Est il cynique ? Il épouse Gabrielle Bernheim, une veuve avec trois enfants, mais fille d’une des plus grande galeries ! Libre et tranquille, il réalisera plus de 1500 œuvres.
Parfois ses paysages ont la tranquillité molle d’Edward Hopper. Rien qui accroche. Ni dérangeant, ni surprenant, sauf parfois un personnage minuscule ou vu de haut.
L’explication est qu’il travaillait d’après des photos qu’il faisait.
Mais surtout, Felix Vallotton (un nom de théâtre de Labiche) peint un peu de tout, change de sujet, de style, de cadre, de matière, de manière…Il est partout et nulle part, inclassable, totalement étranger et indifférent aux avant-gardes qui explosent autour de lui..
Cubisme, dadaïsme dans les années 1910, on dirait qu’il n’en connaît rien. Il meurt fin 1925 mais comme Marcel Proust, il a vécu dans un autre monde, celui du 19eme siècle, des crinolines, des théâtres, des bourgeois engoncés, des intérieurs confinés, de l’académisme.

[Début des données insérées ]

Inductive exn : Type :=
| IllegalArgumentException (why : illegal_argument)
| IndexOutOfBoundsException      (* List.subList: an index out of range *)
| NullPointerException
| PatternSyntaxException         (* Pattern.compile *)
| RuntimeException (postId : Z). (* convertToPostResponse: no post of this id *)

Inductive outcome (A : Type) : Type :=
| Returns (a : A)
| Throws (e : exn)
| OutsideFragment.
Arguments Returns {A} a.
Arguments Throws {A} e.
Arguments OutsideFragment {A}.

Definition outcome_bind {A B} (f : A → outcome B) (o : outcome A) : outcome B :=
  match o with
  | Returns a => f a
  | Throws e => Throws e
  | OutsideFragment => OutsideFragment
  end.

#[global] Instance outcome_mbind : MBind outcome := @outcome_bind.
#[global] Instance outcome_mret : MRet outcome := @Returns.
#[global] Instance outcome_fmap : FMap outcome :=
  λ A B f o, outcome_bind (λ a, Returns (f a)) o.

(** Dereferencing a nullable reference. *)
Definition nonnull {A} (r : option A) : outcome A :=
  match r with
  | Some a => Returns a
  | None => Throws NullPointerException
  end.

(** ** java.lang.String *)

Module JavaString.

Definition code (c : ascii) : N := N_of_ascii c.

(** [Character.toLowerCase] on ISO-8859-1: A-Z, and the accented capitals
    U+00C0-U+00DE except the multiplication sign U+00D7. *)
Definition Character_toLowerCase (c : ascii) : ascii :=
  let n := code c in
  if ((65 <=? n) && (n <=? 90) || (192 <=? n) && (n <=? 222) && negb (n =? 215))%N
  then ascii_of_N (n + 32) else c.

Fixpoint toLowerCase (s : string) : string :=
  match s with
  | EmptyString => EmptyString
  | String c s' => String (Character_toLowerCase c) (toLowerCase s')
  end.

(** [String.trim] strips the characters with code at most U+0020. *)
Definition is_trimmed_char (c : ascii) : bool := (code c <=? 32)%N.

Fixpoint trim_leading (s : string) : string :=
  match s with
  | EmptyString => EmptyString
  | String c s' => if is_trimmed_char c then trim_leading s' else s
  end.

Fixpoint trim_trailing (s : string) : string :=
  match s with
  | EmptyString => EmptyString
  | String c s' =>
      match trim_trailing s' with
      | EmptyString => if is_trimmed_char c then EmptyString else String c EmptyString
      | r => String c r
      end
  end.

Definition trim (s : string) : string := trim_trailing (trim_leading s).

Definition isEmpty (s : string) : bool :=
  match s with EmptyString => true | _ => false end.

Fixpoint startsWith (s p : string) {struct p} : bool :=
  match p, s with
  | EmptyString, _ => true
  | String a p', String b s' => Ascii.eqb a b && startsWith s' p'
  | String _ _, EmptyString => false
  end.

(** [String.contains]: [p] occurs in [s] as a contiguous substring. *)
Fixpoint contains (s p : string) : bool :=
  startsWith s p ||
  match s with
  | EmptyString => false
  | String _ s' => contains s' p
  end.

(** [s.substring(0, n)] and [s.substring(n)], clamped to the length. *)
Fixpoint first_chars (n : nat) (s : string) : string :=
  match n, s with
  | S k, String c s' => String c (first_chars k s')
  | _, _ => EmptyString
  end.

Fixpoint skip_chars (n : nat) (s : string) : string :=
  match n, s with
  | S k, String _ s' => skip_chars k s'
  | _, _ => s
  end.

End JavaString.
Import JavaString.

(** ** java.util.regex, the modelled fragment

    A pattern of the fragment is an optional leading [(?i)], then a sequence of
    one-character atoms (a literal, [.], or [\s]), each with an optional
    quantifier [?], [*] or [+] and an optional [?] (lazy) or [+] (possessive)
    after it; the sequence may stand in one capturing group that spans it all.
    A dangling quantifier and an unclosed group are the syntax errors of the
    fragment; every other metacharacter leaves it. *)

Module Regex.

Inductive atom : Type := Lit (c : ascii) | AnyChar | WhiteSpace.
Inductive quant : Type := Once | Optional | Star | Plus.
Inductive greed : Type := Greedy | Lazy | Possessive.
Record item : Type := Item { it_atom : atom; it_quant : quant; it_greed : greed }.
Record pattern : Type :=
  Pattern { p_ci : bool; p_group : bool; p_items : list item }.

Inductive compiled : Type :=
| Compiled (p : pattern)
| SyntaxError
| NotInFragment.

(** What the parser holds while it reads the next character. *)
Inductive pending : Type :=
| PNone
| PAtom (a : atom)
| PQuant (a : atom) (q : quant)
| PEscape.

Definition is_quantifier (c : ascii) : option quant :=
  if Ascii.eqb c "?" then Some Optional
  else if Ascii.eqb c "*" then Some Star
  else if Ascii.eqb c "+" then Some Plus
  else None.

Definition is_other_meta (c : ascii) : bool :=
  existsb (Ascii.eqb c) ["["; "]"; "("; "{"; "}"; "^"; "$"; "|"]%char.

Definition flush (p : pending) (acc : list item) : list item :=
  match p with
  | PAtom a => Item a Once Greedy :: acc
  | PQuant a q => Item a q Greedy :: acc
  | _ => acc
  end.

Fixpoint parse_items (ci grouped : bool) (acc : list item) (p : pending)
    (s : string) : compiled :=
  match s with
  | EmptyString =>
      match p with
      | PEscape => NotInFragment
      | _ => if grouped then SyntaxError
             else Compiled (Pattern ci false (rev (flush p acc)))
      end
  | String c s' =>
      let at_atom (acc : list item) :=
        if Ascii.eqb c "." then parse_items ci grouped acc (PAtom AnyChar) s'
        else if Ascii.eqb c "\" then parse_items ci grouped acc PEscape s'
        else if Ascii.eqb c ")" then
          if grouped && isEmpty s' then Compiled (Pattern ci true (rev acc))
          else NotInFragment
        else if is_other_meta c then NotInFragment
        else match is_quantifier c with
             | Some _ => SyntaxError
             | None => parse_items ci grouped acc (PAtom (Lit c)) s'
             end in
      match p with
      | PEscape =>
          if Ascii.eqb c "s" then parse_items ci grouped acc (PAtom WhiteSpace) s'
          else NotInFragment
      | PQuant a q =>
          if Ascii.eqb c "?" then parse_items ci grouped (Item a q Lazy :: acc) PNone s'
          else if Ascii.eqb c "+" then
            parse_items ci grouped (Item a q Possessive :: acc) PNone s'
          else at_atom (flush p acc)
      | PAtom a =>
          match is_quantifier c with
          | Some q => parse_items ci grouped acc (PQuant a q) s'
          | None => at_atom (flush p acc)
          end
      | PNone => at_atom acc
      end
  end.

Seule la guerre 14-18 lui inspire des vues de champs de bataille, théâtrales comme des couchers de soleil, des compositions avec des flammes, des volutes de fumées et des éclairs presque artificiels.
N’appartenant à aucune école, aucun courant, aucune tendance définie, il se ballade en peinture comme un curieux, un collectionneur d’images.

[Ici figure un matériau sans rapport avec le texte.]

(** The average of some trades, as it prints: within half a cent of the exact
    quotient, up to 2^-11. *)
Lemma average_units pv v :
  0 < v ≤ pv → pv ≤ 2 ^ 51 → pv ≤ 2 ^ 31 * v →
  ∃ r, fixed_text 2 (d_div (d_div (d_of_Z pv) (d_of_Z v)) (d_of_Z 100)) = point 2 r ∧
    2 ^ 11 * Z.abs (2 * r * v - 2 * pv) ≤ (2 ^ 11 + 1) * v.
Proof.
  intros Hv Hpv Hbig. assert (HR := d_div_rounds _ _ (d_of_Z_in_range pv ltac:(lia)) (d_of_Z_in_range v ltac:(lia))).
  rewrite !d_of_Z_sval_exact in HR by lia. set (R := d_div (d_of_Z pv) (d_of_Z v)) in *.
  assert (H1100 := pow2_pos 1100 ltac:(lia)).
  assert (Hlow : 2 ^ 1100 ≤ sval R).
  { destruct HR as (_ & _ & Hge). specialize (Hge (S754_finite false (Z.to_pos (2 ^ 52)) (-52))). cbn [sval pnormal] in Hge.
    rewrite Z2Pos.id in Hge by lia.
    replace (1 * (2 ^ 52 * 2 ^ (-52 + 1100))) with (2 ^ 1100) in Hge by (rewrite Z.mul_1_l, <- Z.pow_add_r by lia; f_equal; lia).
    apply Hge; [lia|]. nia. }
  assert (He := rounds_error R _ _ (Z.mul_pos_pos v _ (proj1 Hv) H1100)
    (Z.le_trans _ _ _ (Z.pow_le_mono_r 2 1000 1100 ltac:(lia) ltac:(lia)) Hlow) HR).
  assert (H1 : sval R * v * (2 ^ 52 - 1) ≤ pv * 2 ^ 1100 * 2 ^ 52 ≤ sval R * v * (2 ^ 52 + 1)).
  { set (P := 2 ^ 1100) in *. clearbody P. destruct He as [H1 H2]. split; apply (Z.mul_le_mono_pos_r _ _ P); lia. }
  clear He. set (S := sval R) in *. set (P := 2 ^ 1100) in *.
  assert (Hhigh : S ≤ 2 ^ 32 * P).
  { clearbody P S. apply (Z.mul_le_mono_pos_r _ _ v); [lia|].
    assert (pv * P ≤ 2 ^ 31 * v * P) by (apply Z.mul_le_mono_nonneg_r; lia).
    set (Sv := S * v) in *. set (vP := v * P). assert (0 ≤ vP) by (unfold vP; nia). replace (2 ^ 32 * P * v) with (2 ^ 32 * vP) by (unfold vP; lia).
    replace (2 ^ 31 * v * P) with (2 ^ 31 * vP) in * by (unfold vP; lia). set (A := pv * P) in *. clearbody A Sv vP. lia. }
  destruct (hundredth_units R) as (r & -> & Hr); [|exact Hhigh|].
  { split; [apply HR|]. split; [exact Hlow|]. fold S P. lia. }
  exists r. split; [done|]. fold S P in Hr. clearbody P S. clear HR Hlow R Hbig Hpv.
  assert (Hr' : 2 ^ 12 * Z.abs (2 * (r * v * P) - 2 * (S * v)) ≤ (2 ^ 12 + 1) * (v * P)).
  { replace (2 * (r * v * P) - 2 * (S * v)) with ((2 * r * P - 2 * S) * v) by lia. rewrite Z.abs_mul, (Z.abs_eq v) by lia. nia. }
  assert (Hh : S * v ≤ 2 ^ 32 * (v * P)) by nia.
  apply (Z.mul_le_mono_pos_r _ _ P H1100).
  replace (2 ^ 11 * Z.abs (2 * r * v - 2 * pv) * P) with (2 ^ 11 * Z.abs (2 * (r * v * P) - 2 * (pv * P))).
  2: { replace (2 * (r * v * P) - 2 * (pv * P)) with ((2 * r * v - 2 * pv) * P) by lia. rewrite Z.abs_mul, (Z.abs_eq P) by lia. lia. }
  replace ((2 ^ 11 + 1) * v * P) with ((2 ^ 11 + 1) * (v * P)) by lia.
  assert (0 ≤ v * P) by nia.
  set (rvP := r * v * P) in *. set (Sv := S * v) in *. set (vP := v * P) in *. set (A := pv * P) in *. clearbody rvP Sv vP A.
  clear - Hr' Hh H1 H. lia.
Qed.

On pense à Degas, Manet, Maurice Denis, les peintres classiques sociaux ou décoratifs, mais Vallotton fausse le jeu, en passant par tous les sujets, comme au hasard.

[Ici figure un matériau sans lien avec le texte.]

(* ===== verification/MessageSerializer.v ===== *)
(** * Serializer ([src/message_serializer.cpp])

    Each function writes into a caller's buffer and returns the number of
    bytes written, 0 when the buffer is too small.  The buffer is the list of
    bytes from the pointer on; a write at an offset is [list_inserts].  The
    theorems say which byte string each function writes. *)
From S2P Require Import Prelude Message.
Import WireFormat EndianConverter.

(** Calls [f] on the buffer starting [off] bytes further. *)
Definition at_offset (off : nat) (f : list Z → list Z * nat) (buffer : list Z) : list Z * nat :=
  let '(rest, n) := f (drop off buffer) in (take off buffer ++ rest, n).

Definition serializeHeader (buffer : list Z) (bufferSize : nat) (header : MessageHeader)
  : list Z * nat :=
  if (bufferSize <? HEADER_SIZE)%nat then (buffer, 0%nat) else
  let buffer := <[0%nat := Header.length header]> buffer in
  let buffer := <[1%nat := Header.type header]> buffer in
  (buffer, HEADER_SIZE).

Definition serializeQuote (buffer : list Z) (bufferSize : nat) (quote : QuoteMessage)
  : list Z * nat :=
  if (bufferSize <? QUOTE_SIZE)%nat then (buffer, 0%nat) else
  let buffer := list_inserts QUOTE_SYMBOL_OFFSET (Quote.symbol quote) buffer in
  let timestamp := htol64 (Quote.timestamp quote) in
  let buffer := list_inserts QUOTE_TIMESTAMP_OFFSET (le_bytes 8 timestamp) buffer in
  let bidQty := htol32 (Quote.bidQuantity quote) in
  let buffer := list_inserts QUOTE_BID_QTY_OFFSET (le_bytes 4 bidQty) buffer in
  let bidPrice := htol32 (Quote.bidPrice quote) in
  let buffer := list_inserts QUOTE_BID_PRICE_OFFSET (le_bytes 4 bidPrice) buffer in
  let askQty := htol32 (Quote.askQuantity quote) in
  let buffer := list_inserts QUOTE_ASK_QTY_OFFSET (le_bytes 4 askQty) buffer in
  let askPrice := htol32_signed (Quote.askPrice quote) in
  let buffer := list_inserts QUOTE_ASK_PRICE_OFFSET (le_bytes 4 askPrice) buffer in
  (buffer, QUOTE_SIZE).

Definition serializeTrade (buffer : list Z) (bufferSize : nat) (trade : TradeMessage)
  : list Z * nat :=
  if (bufferSize <? TRADE_SIZE)%nat then (buffer, 0%nat) else
  let buffer := list_inserts TRADE_SYMBOL_OFFSET (Trade.symbol trade) buffer in
  let timestamp := htol64 (Trade.timestamp trade) in
  let buffer := list_inserts TRADE_TIMESTAMP_OFFSET (le_bytes 8 timestamp) buffer in
  let quantity := htol32 (Trade.quantity trade) in
  let buffer := list_inserts TRADE_QUANTITY_OFFSET (le_bytes 4 quantity) buffer in
  let price := htol32_signed (Trade.price trade) in
  let buffer := list_inserts TRADE_PRICE_OFFSET (le_bytes 4 price) buffer in
  (buffer, TRADE_SIZE).

Definition serializeOrder (buffer : list Z) (bufferSize : nat) (order : OrderMessage)
  : list Z * nat :=
  if (bufferSize <? ORDER_SIZE)%nat then (buffer, 0%nat) else
  let buffer := list_inserts ORDER_SYMBOL_OFFSET (Order.symbol order) buffer in
  let timestamp := htol64 (Order.timestamp order) in
  let buffer := list_inserts ORDER_TIMESTAMP_OFFSET (le_bytes 8 timestamp) buffer in
  let buffer := <[ORDER_SIDE_OFFSET := Order.side order]> buffer in
  let quantity := htol32 (Order.quantity order) in
  let buffer := list_inserts ORDER_QUANTITY_OFFSET (le_bytes 4 quantity) buffer in
  let price := htol32_signed (Order.price order) in
  let buffer := list_inserts ORDER_PRICE_OFFSET (le_bytes 4 price) buffer in
  (buffer, ORDER_SIZE).

Definition serializeQuoteMessage (buffer : list Z) (bufferSize : nat) (quote : QuoteMessage)
  : list Z * nat :=
  if (bufferSize <? HEADER_SIZE + QUOTE_SIZE)%nat then (buffer, 0%nat) else
  let header := Header.mk (Z.of_nat QUOTE_SIZE) Header.QUOTE_TYPE in
  let '(buffer, headerSize) := serializeHeader buffer bufferSize header in
  if (headerSize =? 0)%nat then (buffer, 0%nat) else
  let '(buffer, bodySize) :=
    at_offset headerSize (λ b, serializeQuote b (bufferSize - headerSize) quote) buffer in
  if (bodySize =? 0)%nat then (buffer, 0%nat) else
  (buffer, (headerSize + bodySize)%nat).

Definition serializeTradeMessage (buffer : list Z) (bufferSize : nat) (trade : TradeMessage)
  : list Z * nat :=
  if (bufferSize <? HEADER_SIZE + TRADE_SIZE)%nat then (buffer, 0%nat) else
  let header := Header.mk (Z.of_nat TRADE_SIZE) Header.TRADE_TYPE in
  let '(buffer, headerSize) := serializeHeader buffer bufferSize header in
  if (headerSize =? 0)%nat then (buffer, 0%nat) else
  let '(buffer, bodySize) :=
    at_offset headerSize (λ b, serializeTrade b (bufferSize - headerSize) trade) buffer in
  if (bodySize =? 0)%nat then (buffer, 0%nat) else
  (buffer, (headerSize + bodySize)%nat).

(** ** The byte strings of the protocol *)

Definition quote_bytes (q : QuoteMessage) : list Z :=
  Quote.symbol q ++ le_bytes 8 (Quote.timestamp q) ++ le_bytes 4 (Quote.bidQuantity q) ++
  le_bytes 4 (Quote.bidPrice q) ++ le_bytes 4 (Quote.askQuantity q) ++
  le_bytes 4 (Quote.askPrice q).

Definition trade_bytes (t : TradeMessage) : list Z :=
  Trade.symbol t ++ le_bytes 8 (Trade.timestamp t) ++ le_bytes 4 (Trade.quantity t) ++
  le_bytes 4 (Trade.price t).

Definition order_bytes (o : OrderMessage) : list Z :=
  Order.symbol o ++ le_bytes 8 (Order.timestamp o) ++ [Order.side o] ++
  le_bytes 4 (Order.quantity o) ++ le_bytes 4 (Order.price o).

(** Length arithmetic on the concatenations above. *)
Ltac sizes :=
  unfold HEADER_SIZE, QUOTE_SIZE, TRADE_SIZE, ORDER_SIZE, QUOTE_SYMBOL_OFFSET,
    QUOTE_TIMESTAMP_OFFSET, QUOTE_BID_QTY_OFFSET, QUOTE_BID_PRICE_OFFSET, QUOTE_ASK_QTY_OFFSET,
    QUOTE_ASK_PRICE_OFFSET, TRADE_SYMBOL_OFFSET, TRADE_TIMESTAMP_OFFSET, TRADE_QUANTITY_OFFSET,
    TRADE_PRICE_OFFSET, ORDER_SYMBOL_OFFSET, ORDER_TIMESTAMP_OFFSET, ORDER_SIDE_OFFSET,
    ORDER_QUANTITY_OFFSET, ORDER_PRICE_OFFSET in *.
Ltac lens :=
  sizes; repeat progress rewrite ?length_app, ?length_le_bytes, ?length_drop, ?length_take;
  simpl; lia.

Lemma length_quote_bytes q : QuoteMessage_ok q → length (quote_bytes q) = QUOTE_SIZE.
Proof. intros ([Hs _] & _). unfold quote_bytes. lens. Qed.
Lemma length_trade_bytes t : TradeMessage_ok t → length (trade_bytes t) = TRADE_SIZE.
Proof. intros ([Hs _] & _). unfold trade_bytes. lens. Qed.
Lemma length_order_bytes o : OrderMessage_ok o → length (order_bytes o) = ORDER_SIZE.
Proof. intros ([Hs _] & _). unfold order_bytes. lens. Qed.

(** Appending the fields in offset order. *)
Ltac fields :=
  sizes; rewrite inserts_prefix by lens; rewrite !memcpy_next by lens;
  unfold htol64, htol32, ltoh64, ltoh32; cbn [IS_LITTLE_ENDIAN];
  unfold quote_bytes, trade_bytes, order_bytes;
  rewrite !drop_drop, <- !app_assoc, ?length_le_bytes.

Lemma serializeQuote_bytes buffer n q :
  QuoteMessage_ok q → (QUOTE_SIZE ≤ n)%nat → (n ≤ length buffer)%nat →
  serializeQuote buffer n q = (quote_bytes q ++ drop QUOTE_SIZE buffer, QUOTE_SIZE).
Proof.
  intros ([Hs _] & _ & _ & _ & _ & Hp) Hn Hb. sizes. unfold serializeQuote.
  branch; [lens|]. rewrite htol32_signed_id by done. f_equal. fields. by rewrite Hs.
Qed.

Lemma serializeTrade_bytes buffer n t :
  TradeMessage_ok t → (TRADE_SIZE ≤ n)%nat → (n ≤ length buffer)%nat →
  serializeTrade buffer n t = (trade_bytes t ++ drop TRADE_SIZE buffer, TRADE_SIZE).
Proof.
  intros ([Hs _] & _ & _ & Hp) Hn Hb. sizes. unfold serializeTrade.
  branch; [lens|]. rewrite htol32_signed_id by done. f_equal. fields. by rewrite Hs.
Qed.

Lemma insert_as_inserts {A} i (x : A) l : <[i := x]> l = list_inserts i [x] l.
Proof. done. Qed.

Lemma serializeOrder_bytes buffer n o :
  OrderMessage_ok o → (ORDER_SIZE ≤ n)%nat → (n ≤ length buffer)%nat →
  serializeOrder buffer n o = (order_bytes o ++ drop ORDER_SIZE buffer, ORDER_SIZE).
Proof.
  intros ([Hs _] & _ & _ & Hp & _) Hn Hb. sizes. unfold serializeOrder.
  branch; [lens|]. rewrite htol32_signed_id by done. f_equal.
  rewrite insert_as_inserts. fields. by rewrite Hs.
Qed.

Lemma serializeHeader_bytes buffer n h :
  (HEADER_SIZE ≤ n)%nat → (n ≤ length buffer)%nat →
  serializeHeader buffer n h =
    ([Header.length h; Header.type h] ++ drop HEADER_SIZE buffer, HEADER_SIZE).
Proof.
  intros Hn Hb. sizes. unfold serializeHeader. branch; [lens|].
  destruct buffer as [|b0 [|b1 buffer]]; simpl in *; [lia|lia|done].
Qed.

(** A framed message is the header bytes followed by the body. *)
Definition quote_frame (q : QuoteMessage) : list Z :=
  [Z.of_nat QUOTE_SIZE; Header.QUOTE_TYPE] ++ quote_bytes q.
Definition trade_frame (t : TradeMessage) : list Z :=
  [Z.of_nat TRADE_SIZE; Header.TRADE_TYPE] ++ trade_bytes t.

Lemma serializeQuoteMessage_bytes buffer n q :
  QuoteMessage_ok q → (HEADER_SIZE + QUOTE_SIZE ≤ n)%nat → (n ≤ length buffer)%nat →
  serializeQuoteMessage buffer n q =
    (quote_frame q ++ drop (HEADER_SIZE + QUOTE_SIZE) buffer, (HEADER_SIZE + QUOTE_SIZE)%nat).
Proof.
  intros Hq Hn Hb. unfold serializeQuoteMessage. branch; [lens|].
  rewrite serializeHeader_bytes by lens. branch; [done|]. unfold at_offset.
  rewrite serializeQuote_bytes by (done || lens). branch; [done|]. f_equal. by rewrite <- drop_drop.
Qed.

Lemma serializeTradeMessage_bytes buffer n t :
  TradeMessage_ok t → (HEADER_SIZE + TRADE_SIZE ≤ n)%nat → (n ≤ length buffer)%nat →
  serializeTradeMessage buffer n t =
    (trade_frame t ++ drop (HEADER_SIZE + TRADE_SIZE) buffer, (HEADER_SIZE + TRADE_SIZE)%nat).
Proof.
  intros Ht Hn Hb. unfold serializeTradeMessage. branch; [lens|].
  rewrite serializeHeader_bytes by lens. branch; [done|]. unfold at_offset.
  rewrite serializeTrade_bytes by (done || lens). branch; [done|]. f_equal. by rewrite <- drop_drop.
Qed.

Il a même peint un derrière féminin, un cul nu et gras ou aucun pli, bourrelet ou cellulite n’est épargné, cadré serré, des cuisses à la taille!
Une preuve encore s’il en était besoin que ce peintre fut bizarre et n’est toujours pas classé aujourd’hui.
Mais ce mystère a un avantage: les critiques d’art peuvent en dire n’importe quoi, greffer leurs propres délires, se laisser aller un bon coup devant ces œuvres peu impressionnantes et ne s’en privent pas.
« Felix Vallotton, le feu sous la glace » au Grand Palais. Du 1er Octobre 2013 au 20 janvier 2014.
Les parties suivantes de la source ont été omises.